We initially surveyed the expression pattern of the SIRT1 protein in the mouse brain using a rabbit polyclonal, affinity-purified antibody (Imai et al., 2000). This antibody did not produce any significant positive signals on Sirt1-deficient brain sections, assuring its specificity (supplemental Figs. S1A and B). SIRT1 showed nuclear localization in the hypothalamus and hippocampus, and extranuclear localization in dorsal regions of the cerebral cortex (data not shown). In the hypothalamus, SIRT1 was expressed in the arcuate nucleus (Arc), the ventromedial, dorsomedial, and lateral hypothalamic nuclei (VMH, DMH, and LH, respectively), and the paraventricular nucleus (PVN), brain regions which all play critical roles in the central regulation of adaptive responses to food availability (Elmquist, 2001) (Fig. 1A). SIRT1 was also expressed in the suprachiasmatic nucleus (SCN), a region important for the central regulation of circadian rhythm (Green et al., 2008) (Fig. 1A). These results are consistent with the reported distribution of Sirt1 mRNA in the hypothalamus (Ramadori et al., 2008).

Figure 1
SIRT1 is expressed in major hypothalamic nuclei, and both SIRT1 levels and the number of activated neurons increase in the DMH and LH in diet-restricted hypothalami

Both SIRT1 levels and the number of activated neurons increase in the DMH and LH of diet-restricted hypothalami

Because SIRT1 protein levels are up- and down-regulated in multiple tissues and even within the same tissue in response to DR (Imai and Guarente, 2007; Chen et al., 2008; Schwer and Verdin, 2008), we decided to examine whether SIRT1 protein levels were also altered in hypothalamic nuclei of diet-restricted mice. Using a semi-quantitative DAB-based immunostaining method with our highly specific SIRT1 antibody (supplemental Figs. S1A and B), we found that SIRT1 protein levels moderately but specifically increased in the DMH, LH, and SCN, but not in the Arc, VMH, or PVN, in response to short-term (14-day) DR (DMH, P=0.047; LH, P=0.043; SCN, P=0.007, Figs. 1B and supplemental Fig. S2). We also observed significant increases in the number of cFOS-positive cells, a well-established marker of neural activation (Sagar et al., 1988; Dragunow and Faull, 1989), in the DMH and LH under DR (DMH, P=0.019; LH, P<0.001, Figs. 1C and D). Neither the hippocampus nor the cortex showed any significant increase in cFOS-positive cells (data not shown). Similar results were obtained in hypothalami under long-term (104-day) DR (supplemental Figs. S3A-D). These findings suggest that a moderate but continuous increase in SIRT1 dosage and/or activity might play an important role in neural activation in the DMH and LH in response to DR.

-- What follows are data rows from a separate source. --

(** * LED voltage calculator: the numeric core, embedded and verified

    The Python sources under [core_functions/] are embedded one module per
    source file.  Python [float] values are embedded as exact rationals
    ([Q]): every function below does to its rationals what the source does
    to its floats, operation for operation and in the same order.  Where a
    property speaks about the bits of a result ([Step5Interpolation1],
    [Step4Calc3Binary64]) the same definition is also run on IEEE binary64
    ([PrimFloat]).  Exceptions are
    values of [pyerr] carried in a sum type. *)

From Stdlib Require Import List ZArith QArith Qround Qabs Lqa Lia Bool String.
From Stdlib Require Import Floats Permutation Sorted ArithRing ZifyNat.
Import ListNotations.

Set Implicit Arguments.

(* ================================================================== *)
(** * Shared Python prelude *)
(* ================================================================== *)

Module Py.

(** The exceptions the embedded functions can raise. *)
Inductive pyerr : Type :=
| ValueError (msg : string)
| FileNotFoundError (msg : string)
| ZeroDivisionError
| IndexError.

(** [result A]: either the exception that escaped or the value returned. *)
Definition result (A : Type) : Type := (pyerr + A)%type.

Definition ret {A} (a : A) : result A := inr a.
Definition raise {A} (e : pyerr) : result A := inl e.
Definition bind {A B} (m : result A) (k : A -> result B) : result B :=
  match m with
  | inl e => inl e
  | inr a => k a
  end.

(** A list comprehension whose body may raise: stops at the first
    exception, left to right. *)
Fixpoint mapM {A B} (f : A -> result B) (l : list A) : result (list B) :=
  match l with
  | [] => ret []
  | a :: l' => bind (f a) (fun b => bind (mapM f l') (fun bs => ret (b :: bs)))
  end.

(** Comparisons on floats, as booleans. *)
Definition Qltb (a b : Q) : bool := negb (Qle_bool b a).
Definition Qgtb (a b : Q) : bool := Qltb b a.
Definition Qgeb (a b : Q) : bool := Qle_bool b a.

(** [sum(l)]: Python folds from the integer 0, left to right. *)
Definition sum (l : list Q) : Q := fold_left Qplus l 0.

(** [a / b] on floats raises [ZeroDivisionError] on a zero divisor. *)
Definition div (a b : Q) : result Q :=
  if Qeq_bool b 0 then raise ZeroDivisionError else ret (a / b).

(** [l[b:e]] for [0 <= b <= e]. *)
Definition slice {A} (b e : nat) (l : list A) : list A :=
  firstn (e - b)%nat (skipn b l).

(** [l[b:e] = new] for [0 <= b <= e]. *)
Definition set_slice {A} (b e : nat) (new l : list A) : list A :=
  firstn b l ++ new ++ skipn e l.

(** A CSV cell as the readers see it after [strip()]: empty, a numeric
    literal (with the value [float()] gives it), or any other text, on
    which [float()] raises [ValueError]. *)
Inductive cell : Type :=
| Blank
| Number (q : Q)
| Text (s : string).

End Py.

Import Py.

(* ================================================================== *)
(** * core_functions/step4_mixbin_calc_3.py : group normalisation *)
(* ================================================================== *)

Module Step4Calc3.

Definition GROUP_SIZE : nat := 4.
Definition NUM_GROUPS : nat := 5.
Definition TOTAL_COLS : nat := (GROUP_SIZE * NUM_GROUPS)%nat.

(** [_to_float]: blank is 0.0, a numeric literal its value, anything else
    raises. *)
Definition _to_float (c : cell) : result Q :=
  match c with
  | Blank => ret 0
  | Number q => ret q
  | Text s => raise (ValueError s)
  end.

(** Python's [round(y)] to an integer: nearest, ties to even. *)
Definition round_half_even (y : Q) : Z :=
  let f := Qfloor y in
  let d := y - inject_Z f in
  if Qltb d (1#2) then f
  else if Qltb (1#2) d then (f + 1)%Z
  else if Z.even f then f else (f + 1)%Z.

(** [round(x, 6)]. *)
Definition round6 (x : Q) : Q :=
  inject_Z (round_half_even (x * 1000000)) / 1000000.

(** [_fmt], as the number its output text denotes: values below 1e-15 in
    magnitude are flushed to zero, the rest rounded to 6 decimals; the text
    is the shortest decimal rendering of that number (an integer without a
    fraction, otherwise [%.6f] with the trailing zeros stripped). *)
Definition _fmt (x : Q) : Q :=
  let x := if Qltb (Qabs x) (1 # 1000000000000000) then 0 else x in
  round6 x.

(** The right-hand side of the slice assignment: the group divided by its
    sum [s] when [s > 0], four zeros otherwise. *)
Definition normalized (group : list Q) : result (list Q) :=
  let s := sum group in
  if Qgtb s 0 then mapM (fun v => div v s) group
  else ret [0; 0; 0; 0].

(** The value [normalized] returns, without the exception plumbing (the
    division cannot fail there, see [normalized_eq]). *)
Definition norm4 (group : list Q) : list Q :=
  if Qgtb (sum group) 0 then map (fun v => v / sum group) group else [0; 0; 0; 0].

(** One turn of the loop over [g]: normalise group [g] of [vals] in place. *)
Definition normalize_group (g : nat) (vals : list Q) : result (list Q) :=
  let beg := (g * GROUP_SIZE)%nat in
  let end_ := (beg + GROUP_SIZE)%nat in
  let group := slice beg end_ vals in
  bind (normalized group) (fun new => ret (set_slice beg end_ new vals)).

(** [for g in range(NUM_GROUPS)]: the five turns, in order. *)
Definition normalize_vals (vals : list Q) : result (list Q) :=
  fold_left (fun acc g => bind acc (normalize_group g)) (seq 0 NUM_GROUPS) (ret vals).
(** * The login page of switch.ai (src/app/login/page.tsx)

    A shallow embedding of the [LoginPage] component: its two event
    handlers [handleSubmit] and [handleGoogleLogin], the part of its
    render output that decides which controls are disabled, and the
    event loop that runs the handlers.

    JavaScript strings are sequences of UTF-16 code units, JavaScript
    values are an inductive type, and a handler is a finite program
    over the effects the source performs (hook setters, toasts, the
    console, the two calls into the auth context). *)

From Stdlib Require Import List Bool NArith ZArith Ascii String Lia.
Import ListNotations.

Local Set Warnings "-register-all".

(** ** JavaScript strings *)

Module Js.

(** A string is the list of its UTF-16 code units. *)
Definition JsString := list N.

(** A source literal; every literal of the page is ASCII. *)
Fixpoint lit (s : string) : JsString :=
  match s with
  | EmptyString => []
  | String c r => N_of_ascii c :: lit r
  end.

Fixpoint str_eqb (a b : JsString) : bool :=
  match a, b with
  | [], [] => true
  | x :: a', y :: b' => N.eqb x y && str_eqb a' b'
  | _, _ => false
  end.

(** ECMAScript WhiteSpace and LineTerminator code points, the ones
    [String.prototype.trim] strips.  All lie in the basic plane, so the
    test is per code unit. *)
Definition isWhiteSpace (c : N) : bool :=
  (N.eqb c 9 || N.eqb c 10 || N.eqb c 11 || N.eqb c 12 || N.eqb c 13
   || N.eqb c 32 || N.eqb c 160 || N.eqb c 5760
   || (N.leb 8192 c && N.leb c 8202)
   || N.eqb c 8232 || N.eqb c 8233 || N.eqb c 8239 || N.eqb c 8287
   || N.eqb c 12288 || N.eqb c 65279)%N.

Fixpoint trimStart (s : JsString) : JsString :=
  match s with
  | [] => []
  | c :: r => if isWhiteSpace c then trimStart r else s
  end.

Definition trimEnd (s : JsString) : JsString := rev (trimStart (rev s)).

(** [s.trim()] *)
Definition trim (s : JsString) : JsString := trimEnd (trimStart s).

(** ** JavaScript values *)

(** What [typeof] and [instanceof Error] can tell apart on an object. *)
Inductive ObjKind := PlainObject | ErrorObject | FunctionObject.

(** Numbers are observed by the page through truthiness only; the
    integral ones and NaN are represented.  An object carries its own
    data properties in definition order (the first binding of a key is
    the one read). *)
Inductive JsValue :=
| JsUndefined
| JsNull
| JsBool (b : bool)
| JsNum (z : Z)
| JsNaN
| JsBigInt (z : Z)
| JsSymbol (description : JsString)
| JsStr (s : JsString)
| JsObj (kind : ObjKind) (fields : list (JsString * JsValue)).

(** ToBoolean *)
Definition truthy (v : JsValue) : bool :=
  match v with
  | JsUndefined | JsNull | JsNaN => false
  | JsBool b => b
  | JsNum z | JsBigInt z => negb (Z.eqb z 0)
  | JsStr s => match s with [] => false | _ => true end
  | JsSymbol _ | JsObj _ _ => true
  end.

To address this possibility, we generated transgenic mice in which SIRT1 protein levels are selectively increased in the brain (BRASTO). BRASTO transgenic mice express a C-terminally HA-tagged mouse SIRT1 cDNA driven by the mouse prion promoter (Fig. 1E). We established two independent BRASTO transgenic lines, lines 1 and 10. Both lines showed moderate increases in SIRT1 protein expression in the brain (2.5-5.1 and 1.5-2.5 fold increases in lines 1 and 10, respectively) (Fig. 1E). There were approximately 2-fold increases in SIRT1 levels in the kidney in both lines and heart in line 1 (supplemental Fig. S4A). Interestingly, expression profiles of the overexpressed SIRT1 protein mimicked that of endogenous SIRT1 (Fig. 1F and supplemental Fig. S4B). Particularly in line 10, SIRT1 was overexpressed 2.7-fold in the DMH and 1.8-fold in the LH (supplemental Fig. S1B, right panel), a similar profile of increases in SIRT1 levels detected in the hypothalami of diet-restricted wild-type mice (Fig. 1B). These BRASTO mice were born normally and did not show any gross abnormalities. We examined their fed and fasted plasma glucose and insulin levels, body weight, food intake, and glucose and insulin tolerance at the age of 5 months but did not detect any significant differences between BRASTO and control mice (supplemental Fig. S5).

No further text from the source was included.